Finally, think that if the space was taken from a tenant garage, that tenant is entitle to a rent reduction and you to an abatement of the unit. In San Francisco lots of illegal unit are not only in garages but in top of building structure "bonus rooms" usually with decks, those are the favorites of building inspectors. Building code violations are plenty when you did not seek permission!
When you are looking at the mandated disclosure is SF you will be told if the unit is warranted or not and you will also be able to see if the property is zoned for multi-family RH-2 or single family RH-1 in the 3R.
There are many drawbacks to creating a multifamily dwelling on a property that isn't designated for that. All can go well but as Michelle said insurance could be a problem if anything were to happen and many things can happen.
When someone goes into the business of being a landlord, which is what you'd be doing, they are aware of the risks and have the proper insurance and advice from lawyers etc. You would be subject to all of the states eviction laws and the rent control ordinances of the city and if you make your tenant upset they have you right away because you are renting a unit that is not supposed to exist. So there you are with an angry tenant in your house that you have to evict legally or get slapped with an unlawful eviction lawsuit on top of having to get rid of the unit. Wrongful eviction insurance is very expensive but very neccessary insurance for any landlord.
Your question should be put to a lawyer and then you need to decide if the risk is worth the benefit for you. Also I hear form many neighborhood groups that oppose the creation of these units and are actively seeking them so that they can notify the building department and have them abated (torn out).

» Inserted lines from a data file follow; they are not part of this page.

(** * Tic-tac-toe: the grid and its minimax search

    A shallow embedding of [tic_tac_toe.py]: the class [Grid] (a 3x3 list of
    one-character strings with two mark counters), the recursive search
    [minimax], the move selection [find_best_move] and the click handler of
    [TicTacToeUI.main].  Drawing and the window are left out: they never
    touch the grid. *)

From Stdlib Require Import String ZArith Bool Lia Arith List.
Import ListNotations.

Local Open Scope string_scope.
Local Open Scope Z_scope.
Local Open Scope list_scope.

(** ** Data *)

(** [class Mark(enum.Enum)]: two members, whose values are the strings
    stored in the board. *)
Inductive Mark : Set := X | O.

Definition value (m : Mark) : string :=
  match m with X => "X" | O => "O" end.

Definition Mark_eqb (a b : Mark) : bool :=
  match a, b with X, X | O, O => true | _, _ => false end.

(** The attributes of a [Grid] object.  [board] is a list of rows; the
    constructor makes three rows of three [" "], but a Python list has no
    fixed shape, so the shape is a property ([wf_board] below) and not part
    of the type. *)
Record Grid : Type := mkGrid
  { board : list (list string); x_count : Z; o_count : Z }.

(** [Grid.__init__] *)
Definition Grid_init : Grid :=
  {| board := repeat (repeat " " 3%nat) 3%nat; x_count := 0; o_count := 0 |}.

(** The exceptions the program can raise: the [ValueError] of [make_move]
    and the [IndexError] of a subscript out of range. *)
Inductive exn : Set := ValueError (msg : string) | IndexError.

(** What a call comes to: a value, an exception, or (for the recursion,
    which is bounded by a counter here) the counter running out. *)
Inductive outcome (A : Type) : Type :=
| Ok (a : A)
| Raise (e : exn)
| OutOfFuel.
Arguments Ok {A} a.
Arguments Raise {A} e.
Arguments OutOfFuel {A}.

(** The values [best_val] goes through: [-float("inf")], [float("inf")] and
    the integers returned by [evaluate]. *)
Inductive number : Set := NegInf | Int (z : Z) | PosInf.

(** [a > b] *)
Definition gt (a b : number) : bool :=
  match a, b with
  | NegInf, _ => false
  | _, PosInf => false
  | Int x, Int y => y <? x
  | _, _ => true
  end.

(** Python's [max(a, b)] and [min(a, b)] keep the first argument unless the
    second is strictly beyond it. *)
Definition py_max (a b : number) : number := if gt b a then b else a.
Definition py_min (a b : number) : number := if gt a b then b else a.

(** [range(n)] *)
Definition range (n : nat) : list nat := seq 0 n.

(** ** Queries: expressions that read the board

    Reading never changes the grid; it can only raise [IndexError].
    Subscripts are natural numbers: the program takes them from [range(3)]
    and from the floor division of a position inside the window. *)

Definition obind {A B} (m : outcome A) (k : A -> outcome B) : outcome B :=
  match m with
  | Ok a => k a
  | Raise e => Raise e
  | OutOfFuel => OutOfFuel
  end.

Notation "'let?' x ':=' m 'in' k" := (obind m (fun x => k))
  (at level 10, x name, m at level 100, k at level 200).

(** [l[i]] *)
Definition getitem {A} (l : list A) (i : nat) : outcome A :=
  match nth_error l i with
  | Some a => Ok a
  | None => Raise IndexError
  end.

(** [board[row][col]] *)
Definition cell (b : list (list string)) (row col : nat) : outcome string :=
  let? r := getitem b row in getitem r col.

(** [l[i] = v] *)
Fixpoint setitem {A} (l : list A) (i : nat) (v : A) : outcome (list A) :=
  match l, i with
  | [], _ => Raise IndexError
  | _ :: l', 0%nat => Ok (v :: l')
  | a :: l', S i' => let? r := setitem l' i' v in Ok (a :: r)
  end.

(** [board[row][col] = v] *)
Definition setcell (b : list (list string)) (row col : nat) (v : string)
  : outcome (list (list string)) :=
  let? r := getitem b row in
  let? r' := setitem r col v in
  setitem b row r'.

(** [for x in l: if f(x): return True], telling whether it returned. *)
Fixpoint any_of {A} (f : A -> outcome bool) (l : list A) : outcome bool :=
  match l with
  | [] => Ok false
  | x :: l' => let? t := f x in if t then Ok true else any_of f l'
  end.

(** The chained comparison [board[p] == board[q] == board[r] != " "]: the
    third cell is read only when the first two agree. *)
Definition same3_marked (b : list (list string)) (p q r : nat * nat)
  : outcome bool :=
  let? x := cell b (fst p) (snd p) in
  let? y := cell b (fst q) (snd q) in
  if negb (x =? y)%string then Ok false else
  let? z := cell b (fst r) (snd r) in
  if negb (y =? z)%string then Ok false else
  Ok (negb (z =? " ")%string).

Here in San Francisco with our rent control laws, which apply to buildings built before June 1979, taking on a tenant has certain liabilities. I've included the rent board's web site. Feel free to email me for additional resources.
Michelle's answer is good. Your city or locality will have regulations and can tell you whether it's legal or illegal.
You asked:" If no one complains, then is it OK to rent an illegal unit if it is in great condition?"
No. It's not legal to rent an illegal unit. Condition has nothing to do with it.
You asked: "What is the risk of renting an illegal unit, to help pay a mortgage?"
In addition to Michelle's comments about property damage, there's a whole lot else. Let's see: There's a liability issue. Suppose your tenant slips and falls and breaks a leg. He sues you. Suppose your tenant assaults someone (a neighbor, for instance). In those cases, you may find yourself on the receiving end of a lawsuit. Or suppose your tenant steals something from you. Or suppose the tenant doesn't pay rent and you try to collect. I'm not a lawyer, so this isn't legal advice, but you might insist you have a valid lease, signed by both parties. But is the lease valid if it applies to an illegal structure or dwelling? Hmmm...
Just a few things to consider.
Hope this is helpful.
Great question. The safest answer would be that you would need to check with the city in which the property is located in the see what their requirements and restrictions are for in-law units. Some cities require you to live in one of the units, some have a 600 square foot maximum and more.
The risk would be someone turning you in to the city and the city shutting you down and then you need to make arrangements for you tenant to vacate. Good luck.